College bound: Average number of early applications skyrocket

October 26, 2016 — by Ami Nachiappan and Jenny Qian

Recently, early-action has become more popular with highschool students.

Most members of the senior class, including senior Kirthana Ramesh, flooded the corridor to the office with their white college packets on Sept. 12.

Similar to many others in the line to get their packets checked off by guidance counselors, Ramesh had all eight spaces for early action or early decision colleges completely filled.

Five years ago, however, Ramesh’s brother, 2011 alum Navneet Ramesh, had only one college filled out on his early packet.

This was normal, but according to guidance counselor Alinna Satake, there has been a large increase in the number of early colleges that seniors are applying to in the past two to three years. This year, according to the guidance department, approximately 70 percent of the senior class applied early.

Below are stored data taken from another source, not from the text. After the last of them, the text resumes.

(** The loop stops at the destination, at a node none of whose edges the
    flow uses, or at a node whose chosen edge leads back into the route. *)
Lemma ruta_loop_final destino fuel :
  ∀ ruta pre nodo_actual visitados r,
    ruta = pre ++ [nodo_actual] →
    (∀ n, n ∈ ruta ↔ n ∈ visitados) →
    ruta_loop fuel self varValue k destino ruta nodo_actual visitados = Some (Ok r) →
    ∃ fin, last r = Some fin ∧
           (fin = destino ∨
            (∀ j, (fin, j) ∈ aristas self → ¬ flujo_usa varValue fin j k) ∨
            (∃ j, primera_usada varValue k (aristas self) fin j ∧ j ∈ r)).
Proof.
  induction fuel as [|fuel IH]; intros ruta pre nodo_actual visitados r Hruta Hvis;
    simpl.
  - destruct (decide (nodo_actual = destino)) as [->|]; [|done].
    intros [= <-]. exists destino. rewrite Hruta, last_snoc. by eauto.
  - destruct (decide (nodo_actual = destino)) as [->|Hdest].
    { intros [= <-]. exists destino. rewrite Hruta, last_snoc. by eauto. }
    destruct (buscar_siguiente_ok self varValue k Hx Hk nodo_actual (aristas self))
      as (o & Ho & Hspec); [done|].
    rewrite Ho. destruct o as [j|].
    + destruct (Hspec j eq_refl) as [Hin Hval].
      destruct (decide (j ∈ visitados)) as [Hya|Hnew].
      * intros [= <-]. exists nodo_actual. rewrite Hruta, last_snoc.
        split; [done|]. right. right. exists j. split.
        -- by apply buscar_siguiente_primera.
        -- rewrite <-Hruta. by apply Hvis.
      * apply (IH _ ruta); [done|].
        intros n. rewrite elem_of_app, list_elem_of_singleton, Hvis. set_solver.
    + intros [= <-]. exists nodo_actual. rewrite Hruta, last_snoc.
      split; [done|]. right. left.
      by apply (buscar_siguiente_None nodo_actual (aristas self)).
Qed.
(** Any run of pixels that fits the buffer: the bytes are laid out one pixel
    after the other from the pointer on, the rest of the buffer is kept. *)
Lemma pixels_run (coords : list (nat * nat)) (st : ProcState) :
  (ptr st + 3 * length coords ≤ length (buf st))%nat →
  foldM body coords st
  = Ok (mkState
          (take (ptr st) (buf st) ++ flat_map bytes coords
             ++ drop (ptr st + 3 * length coords) (buf st))
          (ptr st + 3 * length coords)
          (accumulate delta (length coords) (progress st))).
Proof.
  revert st; induction coords as [|ij coords IH]; intros [l p q] Hcap;
    cbn [ptr buf progress length foldM flat_map] in *.
  - rewrite Nat.mul_0_r, Nat.add_0_r. cbn [app]. rewrite take_drop. done.
  - pose proof (pixel_step ij (mkState l p q)) as Hstep.
    cbn [ptr buf progress] in Hstep. rewrite Hstep by lia. clear Hstep.
    cbn [mbind outcome_bind].
    set (l1 := take p l ++ bytes ij ++ drop (p + 3) l).
    assert (length (take p l) = p) as Hp by (rewrite length_take; lia).
    assert (length l1 = length l) as Hlen.
    { unfold l1. rewrite !length_app, Hp, pixel_bytes_length, length_drop. lia. }
    rewrite IH; cbn [ptr buf progress]; [|lia].
    rewrite accumulate_succ_r.
    replace (p + 3 + 3 * length coords)%nat with (p + 3 * S (length coords))%nat by lia.
    do 2 f_equal.
    assert (take (p + 3) l1 = take p l ++ bytes ij) as ->.
    { unfold l1. rewrite app_assoc. apply take_app_length'.
      rewrite length_app, Hp, pixel_bytes_length. done. }
    assert (drop (p + 3 * S (length coords)) l1 = drop (p + 3 * S (length coords)) l) as ->.
    { unfold l1. rewrite app_assoc.
      rewrite drop_app_ge; rewrite length_app, Hp, pixel_bytes_length; [|lia].
      rewrite drop_drop. f_equal. lia. }
    by rewrite <- !app_assoc.
Qed.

Seniors have the choice of applying either early-action, early-decision or regular decision. Students who choose to apply early-action submit their applications during the fall of their senior year, rather than during winter and early second semester. Those who apply early-decision, if accepted, are required to attend the school the following fall because of the binding agreement. The only approved and legitimate reason to withdraw from the commitment is insufficient financial aid.

Kirthana chose to apply early action to eight schools, including popular out-of-state public schools like the University of Michigan and University of Illinois Urbana-Champaign. With eight early applications to complete, Kirthana at times has sometimes found it difficult to think of original ideas and complete all her applications on time by the Nov. 1 deadline.

“It was definitely a struggle for me to finish all of my early applications and put some of my best work for each college,” she said. “Also, the 100-word college supplements were really hard to write since I couldn’t say everything I wanted to. I had to reword sentences and cut a lot of them to fit the word count.”

But Kirthana said the time crunch was worth it because students applying to colleges early have a higher acceptance rate.

“Especially for some schools that are my ‘reach’ colleges, I think applying early shows that I really want to go there and that I am willing to put in the time and effort to submit to an earlier deadline,” Kirthana said.

Satake said this has been a view shared by most seniors for many years. More colleges are communicating to students that they have higher acceptance rates for early applicants in order to assure an accurate prediction of percentage yield, the number of students colleges predict will accept their acceptance letter. According to Satake, colleges want to have a good idea of how many accepted students will actually enroll.

“Anytime colleges can get a student to commit earlier, it is in their favor since they are closer to that percentage yield,” Satake said.

The load of essays for students is not the only effect of applying to more schools early. Faculty members have also been feeling the stress of getting packets and letters out by early November or even early October, for schools such as Georgia Tech that have an Oct. 15 deadline.

“I think that all of us who are writing recommendation letters feel the extra stress,” Satake said. “It’s a very accelerated timeline that even if I try to write one letter per day, I don’t have enough time to finish all of them.”

Because 60 to 70 percent of the writing load happens before Nov. 1, the counselors had to request college packets in early September, compared to past years where they accepted the packets in October.

Each year, Satake said students become more competitive in this “rat race to college” and feel the need to compete against their peers. Applying to many early schools provides a “confidence booster” for students since in December, they will get a general idea of what their options are.

For senior Caroline Li, the incentive of having many of her college responses in hand by December was a major factor in picking early deadlines. Li applied early action to nine colleges, far more than the average senior. But for her, it is more of a personal choice: She knows that if she gives herself a later deadline, she probably wouldn’t write her essays until the end.

Though finishing applications with an earlier deadline prove to be stressful for seniors who are also tackling their classes, Satake suggest that seniors still pick a few colleges to apply early to.

“Though students will be reviewed against a more competitive pool by applying early, receiving responses during first semester gives students reassurance that ‘Hey, I’m going to go to college,’” Satake said.